Figure 1. Metastasizing melanoma cells experience high levels of oxidative stress.

a) GSH/GSSG ratio in subcutaneous tumours as compared to metastatic nodules (n=15 mice from 2 independent experiment with 3 melanomas, M481, M405, UT10; note that extractions were performed with 0.1% formic acid to prevent spontaneous oxidation⁴⁷).
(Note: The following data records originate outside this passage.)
(** C10: on a non-empty history [calculateSpeechCharacteristics] returns a
    summary whose pattern is continuous, intermittent, sparse or silent, and
    never unknown. *)
Theorem speechPattern_is_never_unknown :
  forall audioHistory : list (AudioData num),
    audioHistory <> [] ->
    exists sc,
      calculateSpeechCharacteristics audioHistory = Some sc
      /\ In (speechPattern sc) ["continuous"; "intermittent"; "sparse"; "silent"]%string
      /\ speechPattern sc <> "unknown"%string.
Proof.
  intros audioHistory Hne. unfold calculateSpeechCharacteristics.
  destruct audioHistory as [| d rest]; [congruence |].
  cbn [List.length Nat.eqb].
  eexists; split; [reflexivity |].
  cbn [speechPattern].
  repeat match goal with
         | |- context [if nltb ?a ?b then _ else _] => destruct (nltb a b)
         end; split; simpl; try tauto; discriminate.
Qed.
End Quality.

Lemma speechPattern_is_never_unknown_witness :
  example_history <> []
  /\ exists sc,
      Audio.calculateSpeechCharacteristics example_history = Some sc
      /\ In (Audio.speechPattern sc)
            ["continuous"; "intermittent"; "sparse"; "silent"]%string
      /\ Audio.speechPattern sc <> "unknown"%string.
Proof.
  assert (example_history <> []) as Hne by discriminate.
  split; [exact Hne |].
  exact (@speechPattern_is_never_unknown R R_Number example_history Hne).
Defined.

(** ** The memory bank *)

Section Memory.
Import Attention.
Context {num : Type}.

Lemma tl_skipn {A} (k : nat) (l : list A) : tl (skipn k l) = skipn (S k) l.
Proof.
  revert l; induction k as [| k IH]; intros [| x l]; try reflexivity.
  change (tl (skipn k l) = skipn (S k) l). apply IH.
Qed.
(** ** [newFromAnnotation]: nothing to annotate *)

(** The transaction as the runs of the mask, for 'set' and 'clear'. *)
Lemma newFromAnnotation_as_runs (doc : Document) (range : Range)
    (method : string) (annotation : Value) :
  method = "set"%string \/ method = "clear"%string ->
  0 <= start (normalize range) ->
  end_ (normalize range) <= len (getData doc) ->
  (forall i, start (normalize range) <= i < end_ (normalize range) ->
             index (getData doc) i <> IUndefined) ->
  newFromAnnotation doc range method annotation =
    Ok {| operations :=
            flat_map (runOperations method annotation)
              (runs (annotationMask doc (normalize range) method
                       annotation));
          lengthDifference := 0 |}.
Proof.
  intros Hmethod Hstart Hend Hitems.
  pose proof (normalize_ordered range) as Hordered.
  unfold newFromAnnotation, build.
  change (bind (annotationLoop doc method annotation
                  (Z.to_nat (end_ (normalize range)
                             - start (normalize range)))
                  (start (normalize range)) (start (normalize range))
                  false) _ newTransaction)
    with (bind (annotationLoop doc method annotation
                  (Z.to_nat (end_ (normalize range)
                             - start (normalize range)))
                  (start (normalize range)) (start (normalize range))
                  false)
            (finishAnnotation method annotation
               (len (getData doc) - end_ (normalize range)))
            newTransaction).
  rewrite annotationLoop_runs; try assumption; try lia;
    try reflexivity; try discriminate.
  - simpl operations. simpl lengthDifference. unfold annotationMask.
    rewrite <- continueRuns_start, continueRuns_prefix.
    rewrite Z.add_0_l, Z2Nat.id by assumption.
    reflexivity.
  - intros j Hj. apply Hitems. lia.
Qed.

Lemma eligibleFrom_none (doc : Document) (method : string)
    (annotation : Value) (count : nat) :
  forall i,
    (forall j, i <= j < i + Z.of_nat count ->
               eligible doc method annotation j = false) ->
    eligibleFrom doc method annotation count i = repeat false count.
Proof.
  induction count as [|count IH]; intros i H; [reflexivity|].
  simpl. rewrite H by lia. rewrite IH; [reflexivity|].
  intros j Hj. apply H. lia.
Qed.

(** Setting an annotation that every content item in the range already
    carries, or clearing one that none of them carries, gives a transaction
    without any annotate operation: the retain of the whole document, or no
    operation at all when the document is empty. *)
Theorem newFromAnnotation_nothing_to_do (doc : Document) (range : Range)
    (method : string) (annotation : Value) :
  let data := getData doc in
  let normalized := normalize range in
  0 <= start normalized -> end_ normalized <= len data ->
  (forall i, start normalized <= i < end_ normalized ->
             index data i <> IUndefined) ->
  (method = "set"%string /\
   forall i character annotations,
     start normalized <= i < end_ normalized ->
     index data i = IContent character annotations ->
     offsetContainsAnnotation doc i annotation = true) \/
  (method = "clear"%string /\
   forall i character annotations,
     start normalized <= i < end_ normalized ->
     index data i = IContent character annotations ->
     offsetContainsAnnotation doc i annotation = false) ->
  newFromAnnotation doc range method annotation =
    Ok {| operations := retainOps (len data); lengthDifference := 0 |}.
Proof.
  intros data normalized Hstart Hend Hitems Hnothing.
  pose proof (normalize_ordered range) as Hordered.
  fold normalized in Hordered.
  assert (Hmethod : method = "set"%string \/ method = "clear"%string)
    by (destruct Hnothing as [[-> _] | [-> _]]; [left | right]; reflexivity).
  assert (Hnone : forall j, start normalized <= j < end_ normalized ->
                            eligible doc method annotation j = false).
  { intros j Hj. unfold eligible. fold data.
    destruct (index data j) as [|character annotations|type attributes]
      eqn:Eitem; try reflexivity.
    destruct Hnothing as [[-> Hall] | [-> Hall]];
      rewrite (Hall j character annotations Hj Eitem); reflexivity. }
  rewrite newFromAnnotation_as_runs by assumption.
  f_equal. f_equal.
  unfold annotationMask. fold normalized. fold data.
  rewrite eligibleFrom_none by (intros j Hj; apply Hnone; lia).
  rewrite <- !repeat_app, runs_repeat_false.
  unfold retainOps.
  destruct (Z.to_nat (start normalized)
            + (Z.to_nat (end_ normalized - start normalized)
               + Z.to_nat (len data - end_ normalized)))%nat
    as [|total] eqn:Etotal.
  - replace (len data =? 0) with true by (symmetry; apply Z.eqb_eq; lia).
    reflexivity.
  - replace (len data =? 0) with false by (symmetry; apply Z.eqb_neq; lia).
    replace (len data) with (Z.of_nat (S total)) by lia.
    reflexivity.
Qed.

(** [newFromAnnotation_nothing_to_do] on the bold document: setting bold on
    the 'b' that is bold already, and clearing bold from 'c' and the markers
    after it, which are not bold. *)
Lemma newFromAnnotation_nothing_to_do_witness :
  newFromAnnotation boldDocument {| start := 2; end_ := 3 |} "set" bold =
    Ok {| operations := [OpRetain 8]; lengthDifference := 0 |} /\
  newFromAnnotation boldDocument {| start := 3; end_ := 6 |} "clear" bold =
    Ok {| operations := [OpRetain 8]; lengthDifference := 0 |}.
Proof.
  split.
  - refine (@newFromAnnotation_nothing_to_do boldDocument
              {| start := 2; end_ := 3 |} "set" bold _ _ _ _).
    + discriminate.
    + discriminate.
    + intros i Hi. change (2 <= i < 3) in Hi.
      replace i with 2 by lia. discriminate.
    + left. split; [reflexivity|].
      intros i character annotations Hi _. change (2 <= i < 3) in Hi.
      replace i with 2 by lia. reflexivity.
  - refine (@newFromAnnotation_nothing_to_do boldDocument
              {| start := 3; end_ := 6 |} "clear" bold _ _ _ _).
    + discriminate.
    + discriminate.
    + intros i Hi. change (3 <= i < 6) in Hi.
      assert (Hcases : i = 3 \/ i = 4 \/ i = 5) by lia.
      destruct Hcases as [-> | [-> | ->]]; discriminate.
    + right. split; [reflexivity|].
      intros i character annotations Hi _. change (3 <= i < 6) in Hi.
      assert (Hcases : i = 3 \/ i = 4 \/ i = 5) by lia.
      destruct Hcases as [-> | [-> | ->]]; reflexivity.
Defined.

(** ** [newFromRemoval]: removals that touch are one replace *)

Lemma endsWithReplace_cons (op next : Operation) (ops : list Operation) :
  endsWithReplace (op :: next :: ops) = endsWithReplace (next :: ops).
Proof.
  unfold endsWithReplace. simpl rev.
  destruct (rev ops ++ [next]) as [|last others] eqn:E.
  - destruct (rev ops); discriminate E.
  - reflexivity.
Qed.

Lemma endsWithReplace_snoc (ops : list Operation) (op : Operation) :
  endsWithReplace (ops ++ [op]) = isReplace op.
Proof.
  unfold endsWithReplace. rewrite rev_app_distr. simpl.
  destruct op; reflexivity.
Qed.

Lemma noAdjacentReplaces_snoc (ops : list Operation) (op : Operation) :
  noAdjacentReplaces (ops ++ [op]) =
  noAdjacentReplaces ops && negb (endsWithReplace ops && isReplace op).
Proof.
  induction ops as [|first ops IH].
  - simpl. destruct (isReplace op); reflexivity.
  - destruct ops as [|next ops].
    + simpl. unfold endsWithReplace. simpl.
      destruct first, op; reflexivity.
    + change (noAdjacentReplaces ((first :: next :: ops) ++ [op]))
        with (negb (isReplace first && startsWithReplace (next :: ops))
              && noAdjacentReplaces ((next :: ops) ++ [op])).
      rewrite IH, endsWithReplace_cons.
      change (noAdjacentReplaces (first :: next :: ops))
        with (negb (isReplace first && startsWithReplace (next :: ops))
              && noAdjacentReplaces (next :: ops)).
      destruct (negb (isReplace first && startsWithReplace (next :: ops))),
        (noAdjacentReplaces (next :: ops)),
        (negb (endsWithReplace (next :: ops) && isReplace op)); reflexivity.
Qed.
Total amounts of GSH and GSSG are shown in Extended data Figure 5h and 5i. b) GSH/GSSG ratio in subcutaneous tumours as compared to circulating melanoma cells (n=7 mice from 3 independent experiments with 2 melanomas, M405 and UT10; these were different experiments than those in panel a, performed under different technical conditions). c, d) cytoplasmic (c) and mitochondrial (d) ROS levels in dissociated melanoma cells from subcutaneous tumours, the blood, and metastatic nodules obtained from the same mice (n=9 mice from 3 independent experiments using 3 different melanomas). e, f) Mitochondrial mass (e) and mitochondrial membrane potential (f) in dissociated melanoma cells from subcutaneous tumours, the blood, and metastatic nodules obtained from the same mice (n=6 mice from 2 independent experiments using 3 different melanomas). g) Melanoma cells underwent reversible changes in mitochondrial mass during metastasis: mitochondrial mass in dissociated melanoma cells from subcutaneous tumours versus metastatic nodules obtained from the same mice transplanted with subcutaneous, circulating, or metastatic melanoma cells. All data represent mean±sd. Statistical significance was assessed using two-tailed Student’s t-tests (a and b) and one-way analyses of variance (ANOVAs) followed by Dunnett’s tests for multiple comparisons (c–g; *, p<0.05; ***, p< 0.0005; ****, p<0.00005).